*** Block opens ***

(** C2 (amended): for every non-empty interferogram network, every edge
    returned by [default_mst] is a (first, second) pair of the input, in
    input order; when every interferogram joins two distinct epochs, every
    epoch of the network is a node of the returned forest; and when the
    network is connected, the forest has exactly [m - 1] edges for the [m]
    epochs of the network. *)
Theorem default_mst_coverage (ifgs : list Ifg) :
  ifgs ≠ [] →
  let es := edge_of <$> ifgs in
  let t := default_mst ifgs in
  t `sublist_of` es ∧
  (∀ e, e ∈ t → e ∈ es) ∧
  ((∀ i, i ∈ ifgs → first i ≠ second i) →
   ∀ a, a ∈ epochs_of es → a ∈ epochs_of t) ∧
  (graph_connected es → length t + 1 = size (epochs_of es)).
Proof.
  intros Hne es t.
  assert (Hsub : t `sublist_of` es) by apply spanning_forest_sublist.
  repeat split.
  - done.
  - intros e He. by eapply elem_of_sublist.
  - intros Hloop a Ha.
    apply elem_of_epochs_of in Ha as ([p q] & He & Ha).
    assert (p ≠ q).
    { subst es. apply list_elem_of_fmap in He as (i & [= -> ->] & Hi).
      by apply Hloop. }
    destruct (forest_covers es p q He ltac:(done)) as [Hp Hq].
    simpl in Ha. by destruct Ha as [-> | ->].
  - intros Hc. apply forest_spanning; [|done].
    destruct ifgs as [| i rest]; [done|].
    assert (first i ∈ epochs_of es); [|set_solver].
    apply elem_of_epochs_of. exists (edge_of i). split; [left | by left].
Qed.

(** The amended C2 on a connected network of three interferograms over three
    epochs, the last one redundant. *)
Lemma default_mst_coverage_witness :
  default_mst [mock 1 2 NaN; mock 2 3 NaN; mock 1 3 NaN] `sublist_of` [(1, 2); (2, 3); (1, 3)]
  ∧ 3 ∈ epochs_of (default_mst [mock 1 2 NaN; mock 2 3 NaN; mock 1 3 NaN])
  ∧ length (default_mst [mock 1 2 NaN; mock 2 3 NaN; mock 1 3 NaN]) + 1 = 3.
Proof.
  destruct (default_mst_coverage [mock 1 2 NaN; mock 2 3 NaN; mock 1 3 NaN]
              ltac:(discriminate)) as (Hsub & _ & Hcov & Hlen).
  split; [exact Hsub|]. split.
  - apply Hcov.
    + intros i Hi. vm_compute in Hi.
      repeat (apply elem_of_cons in Hi as [-> | Hi]; [vm_compute; lia|]).
      inversion Hi.
    + apply elem_of_epochs_of. exists (2, 3). split; [right; left | by right].
  - change 3 with (size (epochs_of (edge_of <$>
      [mock 1 2 NaN; mock 2 3 NaN; mock 1 3 NaN]))).
    apply Hlen. apply connected_by_labels. vm_compute. lia.
Defined.

(** C3: for a stack of any raster shape, the MST matrix has the shape of the
    input rasters, and at every pixel at which all interferograms are
    missing the cell holds the missing marker (the cell exists, and it is
    not a tree). *)
Theorem mst_matrix_all_nan (i0 : Ifg) (rest : list Ifg) (epochs : list EpochDate) :
  let ifgs := i0 :: rest in
  let res := mst_matrix ifgs epochs in
  length res = nrows i0 ∧
  (∀ row, row ∈ res → length row = ncols i0) ∧
  (∀ y x, y < nrows i0 → x < ncols i0 →
          (∀ i, i ∈ ifgs → isnan (pixel i y x) = true) →
          cell res y x = Some None).
Proof.
  intros ifgs res. subst res. unfold mst_matrix. subst ifgs. repeat split.
  - by rewrite length_fmap, length_seq.
  - intros row Hrow. apply list_elem_of_fmap in Hrow as (y & -> & _).
    by rewrite length_fmap, length_seq.
  - intros y x Hy Hx Hall. unfold cell.
    rewrite list_lookup_fmap, lookup_seq_lt by done. simpl.
    rewrite list_lookup_fmap, lookup_seq_lt by done. simpl.
    f_equal. apply mst_pixel_no_coherent. by apply coherent_nil_iff.
Qed.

*** Block closes ***

*EXERCISE DIRECTIONS*
Write out the entries above word for word.

*WRITTEN RESPONSE*
(** C2 (amended): for every non-empty interferogram network, every edge
    returned by [default_mst] is a (first, second) pair of the input, in
    input order; when every interferogram joins two distinct epochs, every
    epoch of the network is a node of the returned forest; and when the
    network is connected, the forest has exactly [m - 1] edges for the [m]
    epochs of the network. *)
Theorem default_mst_coverage (ifgs : list Ifg) :
  ifgs ≠ [] →
  let es := edge_of <$> ifgs in
  let t := default_mst ifgs in
  t `sublist_of` es ∧
  (∀ e, e ∈ t → e ∈ es) ∧
  ((∀ i, i ∈ ifgs → first i ≠ second i) →
   ∀ a, a ∈ epochs_of es → a ∈ epochs_of t) ∧
  (graph_connected es → length t + 1 = size (epochs_of es)).
Proof.
  intros Hne es t.
  assert (Hsub : t `sublist_of` es) by apply spanning_forest_sublist.
  repeat split.
  - done.
  - intros e He. by eapply elem_of_sublist.
  - intros Hloop a Ha.
    apply elem_of_epochs_of in Ha as ([p q] & He & Ha).
    assert (p ≠ q).
    { subst es. apply list_elem_of_fmap in He as (i & [= -> ->] & Hi).
      by apply Hloop. }
    destruct (forest_covers es p q He ltac:(done)) as [Hp Hq].
    simpl in Ha. by destruct Ha as [-> | ->].
  - intros Hc. apply forest_spanning; [|done].
    destruct ifgs as [| i rest]; [done|].
    assert (first i ∈ epochs_of es); [|set_solver].
    apply elem_of_epochs_of. exists (edge_of i). split; [left | by left].
Qed.

(** The amended C2 on a connected network of three interferograms over three
    epochs, the last one redundant. *)
Lemma default_mst_coverage_witness :
  default_mst [mock 1 2 NaN; mock 2 3 NaN; mock 1 3 NaN] `sublist_of` [(1, 2); (2, 3); (1, 3)]
  ∧ 3 ∈ epochs_of (default_mst [mock 1 2 NaN; mock 2 3 NaN; mock 1 3 NaN])
  ∧ length (default_mst [mock 1 2 NaN; mock 2 3 NaN; mock 1 3 NaN]) + 1 = 3.
Proof.
  destruct (default_mst_coverage [mock 1 2 NaN; mock 2 3 NaN; mock 1 3 NaN]
              ltac:(discriminate)) as (Hsub & _ & Hcov & Hlen).
  split; [exact Hsub|]. split.
  - apply Hcov.
    + intros i Hi. vm_compute in Hi.
      repeat (apply elem_of_cons in Hi as [-> | Hi]; [vm_compute; lia|]).
      inversion Hi.
    + apply elem_of_epochs_of. exists (2, 3). split; [right; left | by right].
  - change 3 with (size (epochs_of (edge_of <$>
      [mock 1 2 NaN; mock 2 3 NaN; mock 1 3 NaN]))).
    apply Hlen. apply connected_by_labels. vm_compute. lia.
Defined.

(** C3: for a stack of any raster shape, the MST matrix has the shape of the
    input rasters, and at every pixel at which all interferograms are
    missing the cell holds the missing marker (the cell exists, and it is
    not a tree). *)
Theorem mst_matrix_all_nan (i0 : Ifg) (rest : list Ifg) (epochs : list EpochDate) :
  let ifgs := i0 :: rest in
  let res := mst_matrix ifgs epochs in
  length res = nrows i0 ∧
  (∀ row, row ∈ res → length row = ncols i0) ∧
  (∀ y x, y < nrows i0 → x < ncols i0 →
          (∀ i, i ∈ ifgs → isnan (pixel i y x) = true) →
          cell res y x = Some None).
Proof.
  intros ifgs res. subst res. unfold mst_matrix. subst ifgs. repeat split.
  - by rewrite length_fmap, length_seq.
  - intros row Hrow. apply list_elem_of_fmap in Hrow as (y & -> & _).
    by rewrite length_fmap, length_seq.
  - intros y x Hy Hx Hall. unfold cell.
    rewrite list_lookup_fmap, lookup_seq_lt by done. simpl.
    rewrite list_lookup_fmap, lookup_seq_lt by done. simpl.
    f_equal. apply mst_pixel_no_coherent. by apply coherent_nil_iff.
Qed.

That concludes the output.